** DATA TO EXAMINE **
(* ===== verification/Platform.v ===== *)
(** * Platform: adding, removing and replacing plugins at run time (platform.go)

    The platform ties together the dependency graph, the service registry, the
    health reports and the router's endpoint table.  It has no lock of its own, so
    its operations are taken one at a time; while one of them waits, plugins keep
    calling the registry and the lifecycle server.  Those calls are an arbitrary
    transformer of the two servers at every wait ([activity]).  The RPCs to the
    plugin are parameters: the answers of its PluginIdentity service, and what its
    control client sends ([ControlRPC]).  The control clients the platform makes have
    no HTTP client, so [RemovePlugin] and [ReplacePlugin] end in a panic; what they
    leave behind then is part of their result. *)

From stdpp Require Import prelude gmap strings list fin_maps.
From Stdlib Require Import ZArith.
From S2P Require Import Prelude GoRuntime Depgraph DepgraphImpact Identity Lifecycle ControlClient Registry Plugin.

Module platform.
Import identity lifecycle plugin plugincontrol.

(** ** State *)

(** HTTP clients are shared objects, told apart by number. *)
Definition HTTPClient : Type := nat.

Record PluginInstance := mkPluginInstance {
  RuntimeID : string;
  SelfID : string;
  Metadata : PluginMetadata;
  Endpoint : string;
  Token : string;
  control : option (PluginControlClient HTTPClient);
}.

Record PluginConfig := mkPluginConfig {
  cfg_SelfID : string;
  cfg_SelfVersion : string;
  cfg_Endpoint : string;
  cfg_Metadata : PluginMetadata;
}.

(** Of the router the platform uses the endpoint table only. *)
Record Platform := mkPlatform {
  depGraph : depgraph.Graph;
  registry : registry.ServiceRegistry;
  lifecycleServer : LifecycleServer;
  pluginEndpoints : gmap string string;
  plugins : gmap string PluginInstance;
}.

Definition NewPlatform (r : registry.ServiceRegistry) (l : LifecycleServer) (endpoints : gmap string string) : Platform :=
  mkPlatform depgraph.New r l endpoints ∅.

Definition with_graph (p : Platform) g := mkPlatform g p.(registry) p.(lifecycleServer) p.(pluginEndpoints) p.(plugins).
Definition with_registry (p : Platform) r := mkPlatform p.(depGraph) r p.(lifecycleServer) p.(pluginEndpoints) p.(plugins).
Definition with_plugins (p : Platform) m := mkPlatform p.(depGraph) p.(registry) p.(lifecycleServer) p.(pluginEndpoints) m.
Definition with_endpoint (p : Platform) (rid endpoint : string) :=
  mkPlatform p.(depGraph) p.(registry) p.(lifecycleServer) (<[rid := endpoint]> p.(pluginEndpoints)) p.(plugins).
(* ===== verification/Streaming.v ===== *)
(** * Channel-to-stream adapter (streaming.go)

    [PumpToStream] and the goroutine that feeds it, interleaved.  A state holds the
    two channels, the context, and the messages handed to the stream; the select
    statement takes any of its ready cases, so a turn names the case it takes. *)

From stdpp Require Import prelude list.
From Stdlib Require Import ZArith.
From S2P Require Import Prelude GoRuntime.

Module streaming.

Section pump.
Context {T : Type}.

(** [cap]: the capacity of the message channel; [send]: what the stream answers to
    the [n]-th message. *)
Context (cap : nat) (send : nat → T → option error).

(** [produced] and [raised] record what the implementation has put into the two
    channels so far. *)
Record pump := mkPump {
  ch : list T;
  ch_closed : bool;
  errs : list (option error);
  ctx_err : option error;
  sent : list T;
  produced : list T;
  raised : list error;
  result : option (option error);
}.

Definition start : pump := mkPump [] false [] None [] [] [] None.

(** What the implementation and the client do meanwhile.  [errs] has capacity one
    and is not closed; sending on a closed channel panics, so it is no event. *)
Inductive outside := Put (msg : T) | CloseCh | PutErr (err : option error) | Cancel (err : error).

Definition outside_step (s : pump) (o : outside) : option pump :=
  match o with
  | Put msg =>
      if negb s.(ch_closed) && bool_decide (length s.(ch) < cap)
      then Some (mkPump (s.(ch) ++ [msg]) s.(ch_closed) s.(errs) s.(ctx_err) s.(sent) (s.(produced) ++ [msg]) s.(raised) s.(result))
      else None
  | CloseCh =>
      if s.(ch_closed) then None
      else Some (mkPump s.(ch) true s.(errs) s.(ctx_err) s.(sent) s.(produced) s.(raised) s.(result))
  | PutErr err =>
      if bool_decide (length s.(errs) < 1)
      then Some (mkPump s.(ch) s.(ch_closed) (s.(errs) ++ [err]) s.(ctx_err) s.(sent) s.(produced)
              (match err with Some e => s.(raised) ++ [e] | None => s.(raised) end) s.(result))
      else None
  | Cancel err =>
      match s.(ctx_err) with
      | Some _ => Some s
      | None => Some (mkPump s.(ch) s.(ch_closed) s.(errs) (Some err) s.(sent) s.(produced) s.(raised) s.(result))
      end
  end.

(** The cases of the select statement. *)
Inductive select_case := CaseDone | CaseErr | CaseMsg.

Definition return_ (s : pump) (r : option error) : pump :=
  mkPump s.(ch) s.(ch_closed) s.(errs) s.(ctx_err) s.(sent) s.(produced) s.(raised) (Some r).

(** One turn of the loop through a given case; [None] when that case is not ready
    or the function has returned. *)
Definition turn (s : pump) (c : select_case) : option pump :=
  match s.(result) with
  | Some _ => None
  | None =>
      match c with
      | CaseDone => match s.(ctx_err) with None => None | Some err => Some (return_ s (Some err)) end
      | CaseErr =>
          match s.(errs) with
          | [] => None
          | err :: errs' =>
              let s' := mkPump s.(ch) s.(ch_closed) errs' s.(ctx_err) s.(sent) s.(produced) s.(raised) None in
              Some match err with Some e => return_ s' (Some e) | None => s' end
          end
      | CaseMsg =>
          match s.(ch) with
          | [] => if s.(ch_closed) then Some (return_ s None) else None
          | msg :: ch' =>
              match send (length s.(sent)) msg with
              | Some err => Some (mkPump ch' s.(ch_closed) s.(errs) s.(ctx_err) s.(sent) s.(produced) s.(raised) (Some (Some err)))
              | None => Some (mkPump ch' s.(ch_closed) s.(errs) s.(ctx_err) (s.(sent) ++ [msg]) s.(produced) s.(raised) None)
              end
          end
      end
  end.

Inductive action := Out (o : outside) | Turn (c : select_case).

Definition step (s : pump) (a : action) : option pump :=
  match a with Out o => outside_step s o | Turn c => turn s c end.

Inductive reachable : pump → Prop :=
| reach_start : reachable start
| reach_step s a s' : reachable s → step s a = Some s' → reachable s'.

(** The turns of a loop that follows [cs]; it stops where it cannot go on. *)
Fixpoint turns (s : pump) (cs : list select_case) : option pump :=
  match cs with
  | [] => Some s
  | c :: cs' => match turn s c with None => None | Some s' => turns s' cs' end
  end.

(** ** Correctness *)

(** What has been sent, and why the function has returned what it has. *)
Definition explained (s : pump) : Prop :=
  match s.(result) with
  | None => s.(produced) = s.(sent) ++ s.(ch)
  | Some None => s.(ch) = [] ∧ s.(ch_closed) = true ∧ s.(produced) = s.(sent)
  | Some (Some e) =>
      s.(sent) `prefix_of` s.(produced) ∧
      (s.(ctx_err) = Some e ∨ e ∈ s.(raised) ∨
       ∃ m, send (length s.(sent)) m = Some e ∧ s.(sent) ++ [m] `prefix_of` s.(produced))
  end.

Definition errs_raised (s : pump) : Prop := ∀ e, Some e ∈ s.(errs) → e ∈ s.(raised).

Lemma outside_keeps s o s' : outside_step s o = Some s' → explained s → errs_raised s → explained s' ∧ errs_raised s'.
Proof.
  unfold explained, errs_raised. destruct o as [msg| |err|err]; simpl; intros Hs He Hr.
  - destruct (ch_closed s) eqn:Ec; [done|]. simpl in Hs. case_bool_decide; [|done]. injection Hs as <-. simpl.
    split; [|done]. destruct (result s) as [[e|]|].
    + destruct He as [Hp Hw]. split; [by apply prefix_app_r|].
      destruct Hw as [?|[?|(m & Hm & Hp')]]; [by left|by right; left|]. right; right. exists m. split; [done|]. by apply prefix_app_r.
    + by destruct He as (_ & ? & _).
    + by rewrite He, <- app_assoc.
  - destruct (ch_closed s); [done|]. injection Hs as <-. simpl. split; [|done].
    destruct (result s) as [[e|]|]; [done| |done]. by destruct He as (? & _ & ?).
  - case_bool_decide; [|done]. injection Hs as <-. simpl. split.
    + destruct (result s) as [[e|]|]; [|done|done]. destruct He as [Hp Hw]. split; [done|].
      destruct Hw as [?|[?|?]]; [by left| |by right; right]. right; left. destruct err; [set_solver|done].
    + intros e [He1|He1]%elem_of_app.
      * apply Hr in He1. destruct err; [set_solver|done].
      * apply list_elem_of_singleton in He1 as <-. set_solver.
  - destruct (ctx_err s) as [e0|] eqn:Ec; injection Hs as <-; [by rewrite Ec|]. simpl. split; [|done].
    destruct (result s) as [[e|]|]; [|done|done]. destruct He as [Hp [?|?]]; [done|]. split; [done|]. by right.
Qed.

Lemma turn_keeps s c s' : turn s c = Some s' → explained s → errs_raised s → explained s' ∧ errs_raised s'.
Proof.
  unfold turn. destruct (result s) eqn:Er; [done|]. unfold explained, errs_raised. rewrite Er.
  destruct c; intros Hs He Hr.
  - destruct (ctx_err s) as [e|] eqn:Ec; [|done]. injection Hs as <-. simpl. split; [|done].
    split; [rewrite He; by apply prefix_app_r|by left].
  - destruct (errs s) as [|[e|] errs'] eqn:Ee; [done|..]; injection Hs as <-; simpl.
    + split; [|intros e' ?; apply Hr; by right]. split; [rewrite He; by apply prefix_app_r|]. right; left. apply Hr. by left.
    + split; [done|]. intros e' ?. apply Hr. by right.
  - destruct (ch s) as [|msg ch'] eqn:Ech.
    + destruct (ch_closed s) eqn:Ecl; [|done]. injection Hs as <-. simpl. rewrite Ech.
      split; [|done]. rewrite He, app_nil_r. done.
    + destruct (send (length (sent s)) msg) as [e|] eqn:Es; injection Hs as <-; simpl; (split; [|done]).
      * rewrite He. split; [by apply prefix_app_r|]. right; right. exists msg. split; [done|].
        rewrite (cons_middle msg (sent s) ch'), app_assoc. by apply prefix_app_r.
      * by rewrite He, <- app_assoc.
Qed.

Lemma reachable_explained s : reachable s → explained s ∧ errs_raised s.
Proof.
  induction 1 as [|s [o|c] s' _ [IH1 IH2] Hs].
  - split; [done|]. intros e He. by apply elem_of_nil in He.
  - by eapply outside_keeps.
  - by eapply turn_keeps.
Qed.

(** The messages and errors still to be received. *)
Definition pending (s : pump) : nat := length s.(ch) + length s.(errs).

Lemma turn_pending s c s' : turn s c = Some s' →
  s'.(ch_closed) = s.(ch_closed) ∧ (is_Some s'.(result) ∨ (s'.(result) = None ∧ pending s = S (pending s'))).
Proof.
  unfold turn, pending. destruct (result s); [done|]. destruct c.
  - destruct (ctx_err s); [|done]. intros [= <-]. simpl. eauto.
  - destruct (errs s) as [|[e|] es]; [done|..]; intros [= <-]; simpl; eauto.
  - destruct (ch s) as [|m l]; [destruct (ch_closed s) eqn:E; [|done]; intros [= <-]; simpl; eauto|].
    destruct (send _ m); intros [= <-]; simpl; eauto.
Qed.

Lemma turns_bound s cs s' : turns s cs = Some s' → length cs ≤ pending s + 1.
Proof.
  revert s. induction cs as [|c cs IH]; intros s; simpl; [lia|].
  destruct (turn s c) as [s1|] eqn:E; [|done]. intros Ht.
  destruct (turn_pending s c s1 E) as [_ [[r Hr]|[_ Hp]]].
  - destruct cs as [|c' cs]; [simpl; lia|]. simpl in Ht. unfold turn in Ht. by rewrite Hr in Ht.
  - apply IH in Ht. lia.
Qed.

Lemma turns_closed s cs s' : turns s cs = Some s' → s'.(ch_closed) = s.(ch_closed).
Proof.
  revert s. induction cs as [|c cs IH]; intros s; simpl; [by intros [= ->]|].
  destruct (turn s c) as [s1|] eqn:E; [|done]. intros ->%IH. by apply (turn_pending s c).
Qed.

(** C30: whatever the interleaving and whichever ready case each select takes, the
    stream receives the produced values in order, none twice and none left out in
    between; nil is returned only after the channel was closed and every value
    was sent; an error returned is that of the context, one the implementation
    raised, or the stream's answer to the next value; in particular a run without
    any of these returns nothing but nil. *)
Theorem PumpToStream_sound s (Hs : reachable s) :
  s.(sent) `prefix_of` s.(produced) ∧
  (s.(result) = Some None → s.(ch_closed) = true ∧ s.(sent) = s.(produced)) ∧
  (∀ e, s.(result) = Some (Some e) →
     s.(ctx_err) = Some e ∨ e ∈ s.(raised) ∨
     ∃ m, send (length s.(sent)) m = Some e ∧ s.(sent) ++ [m] `prefix_of` s.(produced)) ∧
  (s.(ctx_err) = None → s.(raised) = [] → (∀ n m, send n m = None) → s.(result) = None ∨ s.(result) = Some None).
Proof.
  destruct (reachable_explained s Hs) as [He _]. unfold explained in He.
  destruct (result s) as [[e|]|].
  - destruct He as [Hp Hw]. split_and!; [done|done|by intros e' [= <-]|].
    intros Hc Hr Hn. exfalso. destruct Hw as [E|[E|(m & E & _)]]; [congruence|rewrite Hr in E; by apply elem_of_nil in E|].
    rewrite Hn in E. done.
  - destruct He as (? & ? & ->). split_and!; [done|done|done|by right].
  - rewrite He. split_and!; [by apply prefix_app_r|done|done|by left].
Qed.

(** C31: once the implementation has closed its channel the loop ends: it never blocks
    before it returns, and takes at most one turn per buffered message and error,
    and one more. *)
Theorem PumpToStream_terminates s (Hclosed : s.(ch_closed) = true) :
  ∀ cs s', turns s cs = Some s' →
    length cs ≤ length s.(ch) + length s.(errs) + 1 ∧
    (s'.(result) = None → ∃ c s'', turn s' c = Some s'').
Proof.
  intros cs s' Ht. split; [by apply (turns_bound s cs s')|]. intros Hr. exists CaseMsg.
  apply turns_closed in Ht. unfold turn. rewrite Hr.
  destruct (ch s') as [|m l]; [rewrite Ht, Hclosed; eauto|]. destruct (send _ m); eauto.
Qed.
End pump.

Arguments pump : clear implicits.
Arguments outside : clear implicits.
Arguments action : clear implicits.

(** ** Witnesses and consequences *)

Definition sends_all : nat → nat → option error := λ _ _, None.

(** A run: two values, one of them sent before the channel is closed. *)
Definition ex_run : list (action nat) :=
  [Out (Put 5); Out (Put 6); Turn CaseMsg; Out CloseCh; Turn CaseMsg; Turn CaseMsg].

Definition run (acts : list (action nat)) : option (pump nat) := foldM (step 32 sends_all) acts start.

Lemma pump_reachable_run acts s s' : reachable 32 sends_all s → foldM (step 32 sends_all) acts s = Some s' → reachable 32 sends_all s'.
Proof.
  revert s. induction acts as [|a acts IH]; intros s Hs; simpl; [by intros [= <-]|].
  destruct (step 32 sends_all s a) as [s1|] eqn:E; [|done]. apply IH. by eapply reach_step.
Qed.

Lemma PumpToStream_sound_witness :
  ∃ s, run ex_run = Some s ∧ reachable 32 sends_all s ∧ s.(sent) = s.(produced) ∧ s.(produced) = [5; 6].
Proof.
  eexists. split; [vm_compute; reflexivity|].
  assert (Hr : reachable 32 sends_all (mkPump [] true [] None [5; 6] [5; 6] [] (Some None))).
  { apply (pump_reachable_run ex_run start); [apply reach_start|vm_compute; reflexivity]. }
  split; [exact Hr|]. destruct (PumpToStream_sound 32 sends_all _ Hr) as (_ & H & _).
  split; [exact (proj2 (H eq_refl))|reflexivity].
Defined.

Lemma PumpToStream_terminates_witness :
  let s := mkPump [5; 6] true [None] None [] [5; 6] [] None in
  ∃ s', turns sends_all s [CaseErr; CaseMsg; CaseMsg; CaseMsg] = Some s' ∧ 4 ≤ length s.(ch) + length s.(errs) + 1.
Proof.
  intros s. eexists. split; [vm_compute; reflexivity|].
  exact (proj1 (PumpToStream_terminates sends_all s eq_refl [CaseErr; CaseMsg; CaseMsg; CaseMsg] _ eq_refl)).
Defined.

(** An implementation that keeps to the contract (raises its error, then closes) can
    have the error lost: both cases are ready, and the select may take the other. *)
Lemma error_may_be_lost e :
  run [Out (PutErr (Some e)); Out CloseCh; Turn CaseMsg] =
  Some (mkPump [] true [Some e] None [] [] [e] (Some None)).
Proof. done. Qed.

End streaming.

** TASK DETAILS **
In the records above, how many lines hold "Import"? Only the number is wanted.

** TASK RESPONSE **
7